Stored items from a collection
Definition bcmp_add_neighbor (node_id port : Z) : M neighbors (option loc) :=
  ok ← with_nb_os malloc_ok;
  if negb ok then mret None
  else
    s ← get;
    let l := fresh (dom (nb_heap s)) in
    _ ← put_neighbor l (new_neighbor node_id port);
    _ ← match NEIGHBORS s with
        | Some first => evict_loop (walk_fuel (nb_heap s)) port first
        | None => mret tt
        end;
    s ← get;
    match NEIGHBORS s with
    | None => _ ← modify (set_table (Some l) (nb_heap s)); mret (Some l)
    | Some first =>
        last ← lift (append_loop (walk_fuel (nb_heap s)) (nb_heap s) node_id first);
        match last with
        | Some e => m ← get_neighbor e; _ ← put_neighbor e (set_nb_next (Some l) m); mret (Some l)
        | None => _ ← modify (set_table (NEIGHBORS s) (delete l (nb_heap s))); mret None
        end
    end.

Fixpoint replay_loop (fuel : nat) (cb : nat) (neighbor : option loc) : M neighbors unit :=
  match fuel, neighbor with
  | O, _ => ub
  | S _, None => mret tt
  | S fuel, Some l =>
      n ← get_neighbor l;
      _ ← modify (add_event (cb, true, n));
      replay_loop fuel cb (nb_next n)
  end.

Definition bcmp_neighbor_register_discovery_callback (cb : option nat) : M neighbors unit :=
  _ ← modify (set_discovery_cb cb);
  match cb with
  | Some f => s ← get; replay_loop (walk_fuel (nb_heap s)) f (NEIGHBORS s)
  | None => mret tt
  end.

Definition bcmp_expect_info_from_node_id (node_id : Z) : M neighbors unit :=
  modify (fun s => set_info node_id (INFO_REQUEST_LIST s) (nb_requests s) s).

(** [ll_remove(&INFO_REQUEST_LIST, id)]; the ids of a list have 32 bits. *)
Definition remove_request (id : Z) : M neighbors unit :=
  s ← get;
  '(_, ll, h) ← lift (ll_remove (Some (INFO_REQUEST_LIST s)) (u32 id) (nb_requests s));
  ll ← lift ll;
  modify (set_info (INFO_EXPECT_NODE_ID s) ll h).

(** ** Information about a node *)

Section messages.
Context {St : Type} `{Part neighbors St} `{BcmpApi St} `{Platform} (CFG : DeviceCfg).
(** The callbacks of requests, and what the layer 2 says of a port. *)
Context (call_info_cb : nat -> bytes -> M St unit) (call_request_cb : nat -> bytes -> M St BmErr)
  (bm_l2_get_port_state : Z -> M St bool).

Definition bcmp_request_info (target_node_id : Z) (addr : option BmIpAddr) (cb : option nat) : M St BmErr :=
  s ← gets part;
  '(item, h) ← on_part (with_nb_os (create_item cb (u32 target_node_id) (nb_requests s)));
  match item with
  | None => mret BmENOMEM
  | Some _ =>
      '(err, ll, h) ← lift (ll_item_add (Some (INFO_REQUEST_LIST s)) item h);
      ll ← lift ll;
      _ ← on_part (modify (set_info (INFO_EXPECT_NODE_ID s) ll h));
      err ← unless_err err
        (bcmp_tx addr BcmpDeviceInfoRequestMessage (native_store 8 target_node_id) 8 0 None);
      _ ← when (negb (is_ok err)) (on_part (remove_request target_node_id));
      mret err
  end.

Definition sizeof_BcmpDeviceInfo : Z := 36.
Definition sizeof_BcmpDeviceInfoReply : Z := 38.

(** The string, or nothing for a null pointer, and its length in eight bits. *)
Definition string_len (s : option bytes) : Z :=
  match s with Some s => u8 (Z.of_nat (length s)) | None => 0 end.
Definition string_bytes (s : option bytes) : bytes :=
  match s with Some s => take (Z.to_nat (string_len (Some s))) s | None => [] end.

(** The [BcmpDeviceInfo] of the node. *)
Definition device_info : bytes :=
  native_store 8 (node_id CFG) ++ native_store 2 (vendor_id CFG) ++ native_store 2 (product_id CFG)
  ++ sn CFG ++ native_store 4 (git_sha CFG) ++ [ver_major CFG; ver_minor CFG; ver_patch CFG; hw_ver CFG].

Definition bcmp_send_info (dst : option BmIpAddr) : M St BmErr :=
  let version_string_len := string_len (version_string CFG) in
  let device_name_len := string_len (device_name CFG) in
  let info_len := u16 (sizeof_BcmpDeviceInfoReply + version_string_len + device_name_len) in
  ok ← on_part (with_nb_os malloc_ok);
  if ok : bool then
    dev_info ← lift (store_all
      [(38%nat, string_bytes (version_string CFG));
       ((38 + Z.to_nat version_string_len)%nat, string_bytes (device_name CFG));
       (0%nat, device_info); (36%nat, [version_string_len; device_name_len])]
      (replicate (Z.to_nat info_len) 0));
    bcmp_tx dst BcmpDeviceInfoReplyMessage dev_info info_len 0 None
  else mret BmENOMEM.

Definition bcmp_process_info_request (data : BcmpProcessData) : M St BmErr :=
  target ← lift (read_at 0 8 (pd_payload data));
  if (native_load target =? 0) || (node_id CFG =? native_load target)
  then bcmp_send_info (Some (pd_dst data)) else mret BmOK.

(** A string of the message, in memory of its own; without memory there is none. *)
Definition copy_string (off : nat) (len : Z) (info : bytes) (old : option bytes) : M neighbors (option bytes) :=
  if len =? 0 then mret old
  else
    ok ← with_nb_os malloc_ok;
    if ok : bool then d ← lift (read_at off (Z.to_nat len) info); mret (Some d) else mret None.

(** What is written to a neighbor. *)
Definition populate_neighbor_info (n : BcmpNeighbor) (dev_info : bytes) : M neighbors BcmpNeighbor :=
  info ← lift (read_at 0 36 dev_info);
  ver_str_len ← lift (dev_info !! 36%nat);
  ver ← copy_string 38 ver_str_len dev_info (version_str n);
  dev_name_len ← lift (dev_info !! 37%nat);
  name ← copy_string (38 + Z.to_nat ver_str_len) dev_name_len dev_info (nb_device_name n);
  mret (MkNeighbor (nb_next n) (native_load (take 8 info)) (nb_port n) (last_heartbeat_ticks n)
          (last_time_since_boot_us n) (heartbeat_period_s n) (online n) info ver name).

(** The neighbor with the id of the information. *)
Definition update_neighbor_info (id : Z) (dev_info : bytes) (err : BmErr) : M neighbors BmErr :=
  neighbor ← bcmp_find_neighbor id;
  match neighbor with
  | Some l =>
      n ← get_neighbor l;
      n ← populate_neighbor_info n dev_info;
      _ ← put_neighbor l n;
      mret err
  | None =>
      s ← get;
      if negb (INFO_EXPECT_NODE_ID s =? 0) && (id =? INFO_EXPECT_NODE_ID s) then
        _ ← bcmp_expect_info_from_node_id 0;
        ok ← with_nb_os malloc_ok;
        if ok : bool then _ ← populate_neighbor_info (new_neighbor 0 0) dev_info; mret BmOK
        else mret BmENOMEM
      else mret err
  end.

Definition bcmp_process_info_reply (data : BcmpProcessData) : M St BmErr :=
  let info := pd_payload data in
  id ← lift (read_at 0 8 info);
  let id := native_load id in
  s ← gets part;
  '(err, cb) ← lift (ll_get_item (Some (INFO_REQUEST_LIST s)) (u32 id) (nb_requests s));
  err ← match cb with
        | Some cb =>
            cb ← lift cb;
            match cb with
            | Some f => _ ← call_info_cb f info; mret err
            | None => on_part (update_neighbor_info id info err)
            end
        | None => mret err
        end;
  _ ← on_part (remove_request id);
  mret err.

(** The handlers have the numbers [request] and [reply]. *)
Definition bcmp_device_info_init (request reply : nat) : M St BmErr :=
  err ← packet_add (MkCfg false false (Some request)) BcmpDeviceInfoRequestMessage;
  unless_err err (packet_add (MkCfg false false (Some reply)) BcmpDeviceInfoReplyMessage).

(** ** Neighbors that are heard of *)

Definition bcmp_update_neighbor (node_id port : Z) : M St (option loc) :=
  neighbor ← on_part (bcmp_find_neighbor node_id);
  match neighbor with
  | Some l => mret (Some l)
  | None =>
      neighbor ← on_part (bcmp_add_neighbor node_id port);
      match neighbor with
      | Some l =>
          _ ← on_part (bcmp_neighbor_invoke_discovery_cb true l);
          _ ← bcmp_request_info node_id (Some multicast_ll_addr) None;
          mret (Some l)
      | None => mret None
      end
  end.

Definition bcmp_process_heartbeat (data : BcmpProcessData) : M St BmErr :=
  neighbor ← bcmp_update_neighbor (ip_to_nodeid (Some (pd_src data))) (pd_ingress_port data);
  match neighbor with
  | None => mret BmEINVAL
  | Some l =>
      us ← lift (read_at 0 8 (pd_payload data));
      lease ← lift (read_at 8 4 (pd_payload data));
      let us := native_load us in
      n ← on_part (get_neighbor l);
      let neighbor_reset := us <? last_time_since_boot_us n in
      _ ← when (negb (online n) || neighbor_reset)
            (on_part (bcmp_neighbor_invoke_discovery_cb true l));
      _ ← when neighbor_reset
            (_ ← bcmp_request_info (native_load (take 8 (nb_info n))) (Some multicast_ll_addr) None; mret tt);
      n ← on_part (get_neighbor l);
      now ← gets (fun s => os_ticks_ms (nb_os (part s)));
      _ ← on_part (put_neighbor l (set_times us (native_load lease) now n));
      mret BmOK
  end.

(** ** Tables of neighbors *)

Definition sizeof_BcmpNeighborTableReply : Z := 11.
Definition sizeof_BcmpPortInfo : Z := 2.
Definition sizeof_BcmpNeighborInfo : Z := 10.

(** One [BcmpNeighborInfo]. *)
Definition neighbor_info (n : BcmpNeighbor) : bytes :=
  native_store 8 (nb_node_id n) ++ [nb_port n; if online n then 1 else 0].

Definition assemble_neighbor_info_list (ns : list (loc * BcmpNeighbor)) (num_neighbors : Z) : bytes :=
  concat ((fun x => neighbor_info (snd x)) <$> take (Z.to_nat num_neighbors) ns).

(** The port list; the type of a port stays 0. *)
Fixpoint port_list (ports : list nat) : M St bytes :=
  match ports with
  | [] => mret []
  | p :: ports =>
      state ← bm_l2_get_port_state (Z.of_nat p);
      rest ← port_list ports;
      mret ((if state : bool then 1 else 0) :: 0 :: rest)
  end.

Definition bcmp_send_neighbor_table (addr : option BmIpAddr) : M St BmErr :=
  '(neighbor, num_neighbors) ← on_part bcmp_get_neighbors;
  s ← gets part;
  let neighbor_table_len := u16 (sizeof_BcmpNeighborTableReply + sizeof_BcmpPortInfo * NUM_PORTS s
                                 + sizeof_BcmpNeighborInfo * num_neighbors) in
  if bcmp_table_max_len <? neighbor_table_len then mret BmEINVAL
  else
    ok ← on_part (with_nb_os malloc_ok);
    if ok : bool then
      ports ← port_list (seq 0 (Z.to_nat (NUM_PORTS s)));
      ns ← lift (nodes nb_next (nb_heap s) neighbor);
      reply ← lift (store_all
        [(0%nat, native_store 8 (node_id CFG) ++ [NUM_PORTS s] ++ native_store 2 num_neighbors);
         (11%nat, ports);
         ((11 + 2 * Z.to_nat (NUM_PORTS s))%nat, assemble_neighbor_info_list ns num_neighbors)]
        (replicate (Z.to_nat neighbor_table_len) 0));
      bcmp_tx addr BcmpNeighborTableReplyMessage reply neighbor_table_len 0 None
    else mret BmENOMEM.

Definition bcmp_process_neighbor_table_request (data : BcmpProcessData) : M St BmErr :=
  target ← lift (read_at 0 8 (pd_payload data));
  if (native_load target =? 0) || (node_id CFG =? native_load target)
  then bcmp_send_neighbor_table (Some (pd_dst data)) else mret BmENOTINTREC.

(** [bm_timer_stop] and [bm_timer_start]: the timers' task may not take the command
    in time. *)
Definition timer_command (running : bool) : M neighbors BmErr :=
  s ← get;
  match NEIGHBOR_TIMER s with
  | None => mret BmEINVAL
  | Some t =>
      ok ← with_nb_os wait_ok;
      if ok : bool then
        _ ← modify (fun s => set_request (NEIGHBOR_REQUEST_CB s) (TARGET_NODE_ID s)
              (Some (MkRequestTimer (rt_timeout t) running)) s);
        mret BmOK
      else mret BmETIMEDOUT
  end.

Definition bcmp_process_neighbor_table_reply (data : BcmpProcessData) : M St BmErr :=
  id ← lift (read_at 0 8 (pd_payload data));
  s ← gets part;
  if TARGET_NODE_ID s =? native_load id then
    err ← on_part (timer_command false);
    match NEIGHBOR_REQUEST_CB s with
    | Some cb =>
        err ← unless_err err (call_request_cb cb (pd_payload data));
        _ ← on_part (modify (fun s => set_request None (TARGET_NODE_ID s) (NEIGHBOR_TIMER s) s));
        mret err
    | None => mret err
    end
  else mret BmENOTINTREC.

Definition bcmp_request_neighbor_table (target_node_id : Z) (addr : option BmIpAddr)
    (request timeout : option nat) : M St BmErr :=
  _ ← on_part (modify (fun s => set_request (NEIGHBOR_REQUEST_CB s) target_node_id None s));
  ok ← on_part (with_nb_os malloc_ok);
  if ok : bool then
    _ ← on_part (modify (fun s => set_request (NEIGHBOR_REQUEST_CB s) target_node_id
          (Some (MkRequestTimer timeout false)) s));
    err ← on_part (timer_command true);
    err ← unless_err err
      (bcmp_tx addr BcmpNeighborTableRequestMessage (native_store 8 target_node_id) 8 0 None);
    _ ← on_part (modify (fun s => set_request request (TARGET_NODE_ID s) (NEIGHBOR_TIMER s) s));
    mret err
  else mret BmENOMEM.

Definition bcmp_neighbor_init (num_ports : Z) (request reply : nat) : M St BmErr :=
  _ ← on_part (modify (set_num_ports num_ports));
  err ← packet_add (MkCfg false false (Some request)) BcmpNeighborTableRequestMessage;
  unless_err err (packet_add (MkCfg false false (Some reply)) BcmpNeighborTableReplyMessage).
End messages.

== What is required ==
Write out only the lines that run from the line containing "match s with Some s => u8" through the line containing "(replicate (Z.to_nat info_len) 0));", both included, exactly as they appear above.

== Solution ==
  match s with Some s => u8 (Z.of_nat (length s)) | None => 0 end.
Definition string_bytes (s : option bytes) : bytes :=
  match s with Some s => take (Z.to_nat (string_len (Some s))) s | None => [] end.

(** The [BcmpDeviceInfo] of the node. *)
Definition device_info : bytes :=
  native_store 8 (node_id CFG) ++ native_store 2 (vendor_id CFG) ++ native_store 2 (product_id CFG)
  ++ sn CFG ++ native_store 4 (git_sha CFG) ++ [ver_major CFG; ver_minor CFG; ver_patch CFG; hw_ver CFG].

Definition bcmp_send_info (dst : option BmIpAddr) : M St BmErr :=
  let version_string_len := string_len (version_string CFG) in
  let device_name_len := string_len (device_name CFG) in
  let info_len := u16 (sizeof_BcmpDeviceInfoReply + version_string_len + device_name_len) in
  ok ← on_part (with_nb_os malloc_ok);
  if ok : bool then
    dev_info ← lift (store_all
      [(38%nat, string_bytes (version_string CFG));
       ((38 + Z.to_nat version_string_len)%nat, string_bytes (device_name CFG));
       (0%nat, device_info); (36%nat, [version_string_len; device_name_len])]
      (replicate (Z.to_nat info_len) 0));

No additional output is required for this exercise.